Ziya/CONTRIBUTING.md
2025-07-08 14:57:51 +07:00

12 KiB

Contributing to Ziya-Slint

Thank you for your interest in contributing to Ziya-Slint! This guide outlines our development approach, coding standards, and best practices for the desktop trading application.

Project Overview

Ziya-Slint is a desktop trading application built with Rust and Slint UI framework, designed for cryptocurrency trading with real-time market data and portfolio management.

Development Philosophy

We follow these core principles:

  1. KISS Principle - Keep code simple and straightforward
  2. Explicit Error Handling - Never use dummy types or unfinished code
  3. Real-world Ready - All code should be production-ready
  4. Async-first - Prefer tokio over std for async operations
  5. Type Safety - Leverage Rust's type system for correctness
  6. Desktop UX - Native desktop app behavior and performance

Getting Started

Prerequisites

  • Rust 2024 Edition (see rust-toolchain.toml)
  • Just command runner (for development tasks)
  • Redis (for data caching)
  • Git and Git-cliff (for development workflow)

Initial Setup

  1. Clone the repository
  2. Copy configuration files:
    cp Config.example.toml Config.toml
    
  3. Install development dependencies:
    just install-deps
    
  4. Verify setup:
    just test
    just clippy
    

Development Workflow

We use just for common development tasks:

# List all available commands
just

# Development with hot reloading
just dev

# Building
just build              # Build with dev features
just build-prod         # Build with prod features

# Quality assurance
just test               # Run tests
just clippy             # Run linter
just fmt                # Format code
just check              # Check code for errors
just clean              # Clean build artifacts

Coding Standards

Error Handling

We use strict error handling patterns.
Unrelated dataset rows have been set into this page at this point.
(* ===== verification/G711.v ===== *)
(** * The G.711 audio codec driver (dlls/msacm/msg711/msg711.c)

    A-law and u-law coding of 16-bit samples, the decoding tables, the direct
    conversions between the two laws, the six stream converters and the driver
    calls that describe, suggest and open formats and size and convert
    streams. *)
From S2P Require Import Prelude Acm.

Module G711.
Import Acm.

Definition PCM_Formats : list Format :=
  [mkFormat 1 16 8000; mkFormat 2 16 8000; mkFormat 1 16 11025; mkFormat 2 16 11025;
   mkFormat 1 16 22050; mkFormat 2 16 22050; mkFormat 1 16 44100; mkFormat 2 16 44100].
Definition ALaw_Formats : list Format :=
  [mkFormat 1 8 8000; mkFormat 2 8 8000; mkFormat 1 8 11025; mkFormat 2 8 11025;
   mkFormat 1 8 22050; mkFormat 2 8 22050; mkFormat 1 8 44100; mkFormat 2 8 44100].
Definition ULaw_Formats : list Format :=
  [mkFormat 1 8 8000; mkFormat 2 8 8000; mkFormat 1 8 11025; mkFormat 2 8 11025;
   mkFormat 1 8 22050; mkFormat 2 8 22050; mkFormat 1 8 44100; mkFormat 2 8 44100].

Definition G711_GetFormatIndex (wfx : WAVEFORMATEX) : Z :=
  if wFormatTag wfx =? WAVE_FORMAT_PCM then find_format wfx PCM_Formats 0
  else if wFormatTag wfx =? WAVE_FORMAT_ALAW then find_format wfx ALaw_Formats 0
  else if wFormatTag wfx =? WAVE_FORMAT_MULAW then find_format wfx ULaw_Formats 0
  else 0xFFFFFFFF.

(** ** Coding of one sample *)
Definition SIGN_BIT : Z := 0x80.
Definition QUANT_MASK : Z := 0xf.
Definition SEG_SHIFT : Z := 4.
Definition SEG_MASK : Z := 0x70.
Definition BIAS : Z := 0x84.
Definition CLIP : Z := 8159.

Definition seg_aend : list Z := [0x1F; 0x3F; 0x7F; 0xFF; 0x1FF; 0x3FF; 0x7FF; 0xFFF].
Definition seg_uend : list Z := [0x3F; 0x7F; 0xFF; 0x1FF; 0x3FF; 0x7FF; 0xFFF; 0x1FFF].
Never use:

  • Dummy types or results
  • Placeholder implementations
  • TODO comments in production code

Always use our error handling pattern:

use crate::err_with_loc;
use crate::error::Result;

// Import the Result type
use crate::error::Result;

// Use map_err before ? operator
let result = some_operation()
    .map_err(|e| {
        error!("operation_failed: {}", e);
        err_with_loc!(AppError::OperationFailed(format!("operation_failed: {}", e)))
    })?;

Async Programming

  • Use tokio instead of std for async operations
  • Follow the actors pattern from this guide
  • Never use tokio::spawn with UI components directly
  • Always use slint::invoke_from_event_loop for UI updates from background tasks

Code Formatting

We use rustfmt with specific configuration (see rustfmt.toml):

  • Max width: 120 characters
  • Use field init shorthand
  • Reorder imports and impl items
  • Group imports by StdExternalCrate
  • Prefer same line braces

Run formatting:

just fmt

Architecture: Feature-Sliced Design (FSD)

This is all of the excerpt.